Wilfrid Israel had a tiny office in an upper floor of the building. He had thinning blond hair and blue, tired eyes. His suit was immaculately cut and, despite his fair complexion, he exuded the sophistication of a wealthy Berlin Jew. And he was wealthy, or at least he had been. His family had owned N. Israel, one of the most upmarket department stores in Berlin, until he had been forced to relinquish it to Aryan owners.

‘Fräulein Rosen!

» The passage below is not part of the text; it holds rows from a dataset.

(* ===== verification/MemcachedContract.v ===== *)
(** * The Memcached store over servers that keep the protocol

    Theorems about [MemcachedStore.v] against the protocol of [MemcachedProtocol.v]:
    the requests parse as the intended commands and the replies are read to their
    end, so that every pooled connection is between two requests; what [Get] returns
    is what was last stored; [LockRelease] removes only the caller's lock; and what
    goes wrong with several servers, long durations and unusual keys. *)

From stdpp Require Import fin_maps.
From S2P Require Import Prelude GoStd CacheCore InspectHelpers Shaping Wrapping MemcachedStore MemcachedProtocol.

(** ** Text *)

(** Words with single spaces between. *)
Fixpoint joinWords (ws : list bytes) : bytes :=
  match ws with
  | [] => []
  | [x] => x
  | x :: rest => x ++ x20 :: joinWords rest
  end.

(** Words that both sides split alike. *)
Definition plainWord (x : bytes) : Prop := x <> [] /\ forallb plainByte x = true.

Lemma plain_no_space x : forallb plainByte x = true -> x20 ∉ x.
Proof. rewrite forallb_forall. intros H Hin%list_elem_of_In. by apply H in Hin. Qed.

Lemma plain_oneLine x : forallb plainByte x = true -> oneLine x = true.
Proof.
  unfold oneLine. rewrite !forallb_forall. intros H c Hin. apply H in Hin.
  destruct (Byte.eqb c x0a) eqn:E; [|done]. apply Byte.byte_dec_bl in E as ->. done.
Qed.

Lemma oneLine_app a b : oneLine (a ++ b) = oneLine a && oneLine b.
Proof. apply forallb_app. Qed.

Lemma untilNewline_line l rest : oneLine l = true -> untilNewline (l ++ x0a :: rest) = Some (l ++ [x0a], rest).
Proof.
  induction l as [|c l IH]; [done|]. simpl. intros [Hc Hl]%andb_true_iff. rewrite decide_False, IH; [done..|].
  by intros ->.
Qed.

Lemma untilNewline_none l : oneLine l = true -> untilNewline l = None.
Proof.
  induction l as [|c l IH]; [done|]. simpl. intros [Hc Hl]%andb_true_iff. rewrite decide_False, IH; [done..|].
  by intros ->.
Qed.

Lemma untilNewline_app b l r : untilNewline b = Some (l, r) -> b = l ++ r.
Proof.
  revert l r. induction b as [|c b IH]; [done|]. intros l r. simpl.
  destruct (decide (c = x0a)); [by intros [= <- <-]|].
  destruct (untilNewline b) as [[l' r']|]; [|done]. intros [= <- <-]. simpl. f_equal. by apply IH.
Qed.

(** Reading from a part of a text gives what reading from all of it gives. *)
Lemma untilNewline_more b x l r : untilNewline b = Some (l, r) -> untilNewline (b ++ x) = Some (l, r ++ x).
Proof.
  revert l r. induction b as [|c b IH]; [done|]. intros l r. simpl.
  destruct (decide (c = x0a)); [by intros [= <- <-]|].
  destruct (untilNewline b) as [[l' r']|]; [|done]. intros [= <- <-]. by rewrite (IH l' r').
Qed.

Lemma untilNewline_prefix b b' l r :
  b `prefix_of` b' -> untilNewline b = Some (l, r) -> exists r', untilNewline b' = Some (l, r') /\ r `prefix_of` r'.
Proof. intros [x ->] E. exists (r ++ x). split; [by apply untilNewline_more | by exists x]. Qed.

Lemma take_drop_prefix {A} (b b' : list A) size :
  b `prefix_of` b' -> (size <= length b)%nat -> take size b = take size b' /\ drop size b `prefix_of` drop size b'.
Proof.
  intros [x ->] Hs. rewrite take_app_le by done. split; [done|]. exists x. by apply drop_app_le.
Qed.

Lemma splitWords_word cur a : x20 ∉ a -> splitWords cur a = [cur ++ a].
Proof.
  revert cur. induction a as [|c a IH]; intros cur Ha; simpl; [by rewrite app_nil_r|].
  apply not_elem_of_cons in Ha as [Hc Ha]. rewrite decide_False by done. rewrite IH by done. by rewrite <- (assoc_L (++)).
Qed.

Lemma splitWords_space cur a r : x20 ∉ a -> splitWords cur (a ++ x20 :: r) = (cur ++ a) :: splitWords [] r.
Proof.
  revert cur. induction a as [|c a IH]; intros cur Ha; simpl; [by rewrite app_nil_r|].
  apply not_elem_of_cons in Ha as [Hc Ha]. rewrite decide_False by done. rewrite IH by done. by rewrite <- (assoc_L (++)).
Qed.
Fixpoint incrementLoop (attempts : nat) s (key : string) (delta ttl : Z) : M K (Z * option error) :=
  match attempts with
  | O => ret (0, Some errRetryLimit)
  | S attempts =>
      let cacheKey := nats_cacheKey s key in
      let* r := readCounter s cacheKey key in
      match r with
      | inr e => ret (0, Some e)
      | inl (current, revision) =>
          let next := wrap64 (current + delta) in
          let* body := nats_body s (bytes_of_string (FormatInt next)) ttl in
          let* done := writeCounter cacheKey body revision next in
          match done with
          | Some result => ret result
          | None => incrementLoop attempts s key delta ttl
          end
      end
  end.

Definition nats_Increment (_ : Context) (key : string) (delta ttl : Z) : M (natsStore K) (Z * option error) :=
  onKV (0, Some errKVUnavailable) (fun s => incrementLoop 16 s key delta ttl).

Definition nats_Decrement (ctx : Context) (key : string) (delta ttl : Z) : M (natsStore K) (Z * option error) :=
  nats_Increment ctx key (wrap64 (- delta)) ttl.

(** *** Deletion *)

Definition nats_Delete (_ : Context) (key : string) : M (natsStore K) (option error) :=
  onKV (Some errKVUnavailable) (fun s =>
    let* err := kv_Delete (nats_cacheKey s key) None in
    match err with
    | Some e => if isMiss e then ret None else ret (Some e)
    | None => ret None
    end).

Definition nats_DeleteMany (ctx : Context) (keys : list string) : M (natsStore K) (option error) :=
  forErr (nats_Delete ctx) keys.

(** [for err := range lister.Error() { if err != nil { return ..., err } }] *)
Definition listerError (errs : list (option error)) : option error := head (omap id errs).

Definition purgeScoped (scopePrefix key : string) : M K (option error) :=
  if negb (HasPrefix key scopePrefix) then ret None
  else
    let* err := kv_Purge key in
    match err with
    | Some e => if negb (isMiss e) then ret (Some e) else ret None
    | None => ret None
    end.

Definition nats_Flush (_ : Context) : M (natsStore K) (option error) :=
  onKV (Some errKVUnavailable) (fun s =>
    let* lister := kv_ListKeys in
    match lister with
    | inr e => if errorsIs e ErrNoKeysFound then ret None else ret (Some e)
    | inl (keys, errs) =>
        let* err := forErr (purgeScoped (nats_scopePrefix s)) keys in
        match err with
        | Some e => ret (Some e)
        | None => ret (listerError errs)
        end
    end).

(** *** Listing *)

Definition nats_Capabilities s : InspectorCapabilities := mkCapabilities true true true (negb (ns_bucketTTL s)).

(** The expiry that a second read of the entry gives. *)
Definition entryExpiry s (key : string) : M K (option Z) :=
  if ns_bucketTTL s then ret None
  else
    let* r := kv_Get key in
    match r with
    | inr _ => ret None
    | inl kvEntry =>
        match decodeEnvelope (Value kvEntry) with
        | (env, true, None) => ret (if env_ExpiresAt env >? 0 then Some (env_ExpiresAt env) else None)
        | _ => ret None
        end
    end.

Definition listedEntry s (key : string) : M K (option CacheEntry) :=
  if negb (HasPrefix key (nats_scopePrefix s)) then ret None
  else match decodeCacheKey (TrimPrefix key (nats_scopePrefix s)) with
       | inr _ => ret None
       | inl rawKey =>
           let* (body, ok, err) := kvGet s rawKey in
           if negb (noErr err) || negb ok then ret None
           else
             let* expiresAt := entryExpiry s key in
             ret (Some (mkCacheEntry rawKey (len body) expiresAt))
       end.

Fixpoint listedEntries s (keys : list string) : M K (list CacheEntry) :=
  match keys with
  | [] => ret []
  | key :: rest =>
      let* e := listedEntry s key in
      let* es := listedEntries s rest in
      ret (option_list e ++ es)
  end.

Definition nats_ListPage (_ : Context) (opts : ListPageOptions) : M (natsStore K) (ListPageResult * option error) :=
  onKV (emptyListPageResult, Some errKVUnavailable) (fun s =>
    let* lister := kv_ListKeys in
    match lister with
    | inr e => if errorsIs e ErrNoKeysFound then ret (emptyListPageResult, None) else ret (emptyListPageResult, Some e)
    | inl (keys, errs) =>
        let* entries := listedEntries s keys in
        match listerError errs with
        | Some e => ret (emptyListPageResult, Some e)
        | None =>
            let filtered := FilterAndSortEntries entries (ListFilterTerm opts) in
            match DecodeOffsetCursor (opt_Cursor opts) with
            | (_, Some e) => ret (emptyListPageResult, Some e)
            | (offset, None) => ret (SliceEntries filtered offset (opt_Limit opts), None)
            end
        end
    end).

Definition nats_lock_ops : LockStore (natsStore K) := mkLockStore _ nats_LockAcquire nats_LockRelease.

#[export] Instance natsStore_Store : Store (natsStore K) := {|
  Store_Driver := fun _ => DriverNATS;
  Store_Ready := nats_Ready;
  Store_Get := nats_Get;
  Store_Set := nats_Set;
  Store_Add := nats_Add;
  Store_Increment := nats_Increment;
  Store_Decrement := nats_Decrement;
  Store_Delete := nats_Delete;
  Store_DeleteMany := nats_DeleteMany;
  Store_Flush := nats_Flush;
  Store_lockStore := fun _ => Some nats_lock_ops;
  Store_Inspector := fun _ => Some (mkInspector _ nats_Capabilities nats_ListPage)
|}.
End Nats.

(** ** Construction *)

Record natsConfig (K : Type) := mkNatsConfig { ncfg_base : BaseConfig; ncfg_KeyValue : option K; ncfg_BucketTTL : bool }.
Arguments mkNatsConfig {K}.
Arguments ncfg_base {K}.
Arguments ncfg_KeyValue {K}.
Arguments ncfg_BucketTTL {K}.

Definition scopePrefixOf (prefix : string) : string := "p." +:+ encodeKeyPart prefix +:+ ".k.".

Section New.
Context {K : Type} `{KeyValue K} `{EnvelopeJSON} `{Crypto}.

Definition nats_backend (cfg : natsConfig K) : natsStore K :=
  let ttl := if DefaultTTL (ncfg_base cfg) <=? 0 then natsDefaultTTL else DefaultTTL (ncfg_base cfg) in
  let prefix := if decide (Prefix (ncfg_base cfg) = EmptyString) then natsDefaultPrefix else Prefix (ncfg_base cfg) in
  mkNatsStore (ncfg_KeyValue cfg) ttl prefix (scopePrefixOf prefix) (ncfg_BucketTTL cfg).

Definition nats_New (cfg : natsConfig K) : wrappedStore (natsStore K) :=
  let '(wrapped, _) := WrapStore (nats_backend cfg) (ncfg_base cfg) in wrapped.
End New.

I’m so pleased to meet you at last,’ he said in German, smiling. ‘And in safety too. Please. Have a seat.’

‘Thank you for agreeing to see me,’ said Anneliese. ‘And in particular, thank you for getting me out of the camp.’ The wife of the commandant of Sachsenhausen concentration camp loved to shop at N. Israel, which had given Wilfrid some influence.

‘Not at all,’ said Wilfrid. ‘Mr de Lancey and Captain Foley were quite insistent.’

‘I owe you my life,’ Anneliese said. ‘As I’m sure do many of the people out there.’

Wilfrid gave a tired smile. ‘Yes. But there are so many more back in Germany whom I couldn’t help.’

‘When did you get out yourself?’

‘In the spring. Berlin finally became untenable. How do you find London?’

‘It’s hard,’ said Anneliese. ‘My father is a doctor, but they won’t allow him to take a job. And my mother is a cleaner.’

‘At least you have found something,’ Wilfrid said, indicating Anneliese’s nurse’s uniform.

‘Yes, I’m working at St George’s Hospital. There are good things about London. My family is safe. And when you bump into a bobby in the street he is more likely to give you directions than lock you up.’

‘And they know how to queue.’

‘And if you tread on their toes, they apologize.’

Wilfrid laughed. ‘But they can be difficult to get to know. Even the English Jews.’

‘I thought you were English yourself?’ Anneliese said.

‘Half-English,’ Wilfrid said. ‘But I miss Berlin. The old Berlin.’

‘Before the Nazis came,’ said Anneliese.